◆ **EXERCISE AIM**
Find the line holding "destruct (relayer.activate Hex" in the entries below. Give it again exactly, along with every line after it up to and including the line holding "assumed about them".

◆ **RECORDS FOR THIS EXERCISE**
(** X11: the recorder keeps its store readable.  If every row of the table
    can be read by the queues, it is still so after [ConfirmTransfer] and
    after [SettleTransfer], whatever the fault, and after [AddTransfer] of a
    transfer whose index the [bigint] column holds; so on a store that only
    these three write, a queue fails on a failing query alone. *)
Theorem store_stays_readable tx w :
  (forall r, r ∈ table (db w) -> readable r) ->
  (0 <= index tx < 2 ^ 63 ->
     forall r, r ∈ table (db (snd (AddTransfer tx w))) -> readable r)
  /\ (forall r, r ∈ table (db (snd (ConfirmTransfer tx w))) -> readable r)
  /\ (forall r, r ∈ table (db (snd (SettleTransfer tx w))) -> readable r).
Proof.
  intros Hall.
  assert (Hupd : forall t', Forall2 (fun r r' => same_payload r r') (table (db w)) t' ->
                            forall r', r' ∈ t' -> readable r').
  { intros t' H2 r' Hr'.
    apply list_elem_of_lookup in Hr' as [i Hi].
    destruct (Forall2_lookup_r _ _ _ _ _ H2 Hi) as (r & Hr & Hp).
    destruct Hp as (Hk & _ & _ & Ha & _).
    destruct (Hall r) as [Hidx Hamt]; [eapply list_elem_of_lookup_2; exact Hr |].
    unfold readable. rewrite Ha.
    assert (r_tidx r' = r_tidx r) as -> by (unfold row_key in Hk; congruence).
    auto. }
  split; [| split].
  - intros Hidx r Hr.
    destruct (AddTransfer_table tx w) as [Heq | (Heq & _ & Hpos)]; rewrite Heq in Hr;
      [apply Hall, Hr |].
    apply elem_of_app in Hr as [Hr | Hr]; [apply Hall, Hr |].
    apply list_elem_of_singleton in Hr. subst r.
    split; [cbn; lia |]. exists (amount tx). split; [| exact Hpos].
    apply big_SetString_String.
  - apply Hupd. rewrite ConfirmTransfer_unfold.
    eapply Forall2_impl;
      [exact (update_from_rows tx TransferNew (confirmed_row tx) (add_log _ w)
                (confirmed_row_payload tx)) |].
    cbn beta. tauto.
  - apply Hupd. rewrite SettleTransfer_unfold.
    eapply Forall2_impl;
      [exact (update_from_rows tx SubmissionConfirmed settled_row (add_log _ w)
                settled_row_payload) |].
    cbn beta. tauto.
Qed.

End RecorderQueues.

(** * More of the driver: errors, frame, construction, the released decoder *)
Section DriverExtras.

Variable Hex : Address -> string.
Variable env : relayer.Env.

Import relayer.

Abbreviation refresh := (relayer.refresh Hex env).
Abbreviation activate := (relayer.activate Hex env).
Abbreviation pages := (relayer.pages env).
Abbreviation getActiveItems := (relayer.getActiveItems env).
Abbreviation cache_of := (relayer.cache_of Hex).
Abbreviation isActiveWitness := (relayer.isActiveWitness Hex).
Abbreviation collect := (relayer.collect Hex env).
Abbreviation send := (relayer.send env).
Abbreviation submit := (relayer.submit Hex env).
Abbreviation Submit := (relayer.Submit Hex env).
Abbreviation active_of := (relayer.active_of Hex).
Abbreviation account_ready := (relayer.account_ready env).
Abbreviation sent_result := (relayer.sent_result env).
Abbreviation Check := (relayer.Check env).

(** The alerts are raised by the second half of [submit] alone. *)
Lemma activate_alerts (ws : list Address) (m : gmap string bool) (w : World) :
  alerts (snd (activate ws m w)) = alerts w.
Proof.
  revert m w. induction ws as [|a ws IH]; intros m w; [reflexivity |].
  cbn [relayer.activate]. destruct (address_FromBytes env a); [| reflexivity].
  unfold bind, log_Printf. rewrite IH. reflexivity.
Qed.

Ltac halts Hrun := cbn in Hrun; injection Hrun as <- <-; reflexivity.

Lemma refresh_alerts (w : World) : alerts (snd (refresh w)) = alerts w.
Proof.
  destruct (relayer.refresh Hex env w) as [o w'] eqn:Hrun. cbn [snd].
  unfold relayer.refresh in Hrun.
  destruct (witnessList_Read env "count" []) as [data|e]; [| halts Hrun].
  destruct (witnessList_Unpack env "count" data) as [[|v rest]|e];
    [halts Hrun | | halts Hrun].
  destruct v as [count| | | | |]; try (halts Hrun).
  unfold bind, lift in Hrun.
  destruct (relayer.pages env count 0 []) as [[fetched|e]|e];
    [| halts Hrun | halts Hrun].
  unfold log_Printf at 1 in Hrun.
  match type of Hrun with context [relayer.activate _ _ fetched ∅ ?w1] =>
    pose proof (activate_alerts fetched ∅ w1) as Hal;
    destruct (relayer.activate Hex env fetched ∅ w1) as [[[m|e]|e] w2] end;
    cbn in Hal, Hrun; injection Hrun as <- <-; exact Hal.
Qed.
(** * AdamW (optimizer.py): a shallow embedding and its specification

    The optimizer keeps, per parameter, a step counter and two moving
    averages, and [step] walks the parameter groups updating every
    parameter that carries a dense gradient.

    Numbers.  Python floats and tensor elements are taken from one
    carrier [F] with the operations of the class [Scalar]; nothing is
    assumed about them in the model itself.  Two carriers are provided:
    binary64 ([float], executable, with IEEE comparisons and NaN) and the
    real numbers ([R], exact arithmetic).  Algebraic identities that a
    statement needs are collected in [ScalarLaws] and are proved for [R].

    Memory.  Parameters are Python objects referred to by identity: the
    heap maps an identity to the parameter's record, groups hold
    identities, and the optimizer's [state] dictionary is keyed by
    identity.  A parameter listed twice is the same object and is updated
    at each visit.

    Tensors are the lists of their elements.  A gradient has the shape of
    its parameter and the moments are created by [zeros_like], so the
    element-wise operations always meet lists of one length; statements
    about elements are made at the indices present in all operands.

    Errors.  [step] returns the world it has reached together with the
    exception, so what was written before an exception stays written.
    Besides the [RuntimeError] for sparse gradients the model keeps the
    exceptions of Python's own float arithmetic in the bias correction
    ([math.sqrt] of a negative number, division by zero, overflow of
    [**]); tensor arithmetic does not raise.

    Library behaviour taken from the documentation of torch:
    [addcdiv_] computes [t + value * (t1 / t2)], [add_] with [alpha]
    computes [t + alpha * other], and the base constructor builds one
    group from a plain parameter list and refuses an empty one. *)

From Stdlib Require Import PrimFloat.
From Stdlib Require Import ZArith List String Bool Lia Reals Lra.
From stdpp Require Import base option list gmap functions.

◆ **ANSWER TO THIS EXERCISE**
    destruct (relayer.activate Hex env fetched ∅ w1) as [[[m|e]|e] w2] end;
    cbn in Hal, Hrun; injection Hrun as <- <-; exact Hal.
Qed.
(** * AdamW (optimizer.py): a shallow embedding and its specification

    The optimizer keeps, per parameter, a step counter and two moving
    averages, and [step] walks the parameter groups updating every
    parameter that carries a dense gradient.

    Numbers.  Python floats and tensor elements are taken from one
    carrier [F] with the operations of the class [Scalar]; nothing is
    assumed about them in the model itself.  Two carriers are provided:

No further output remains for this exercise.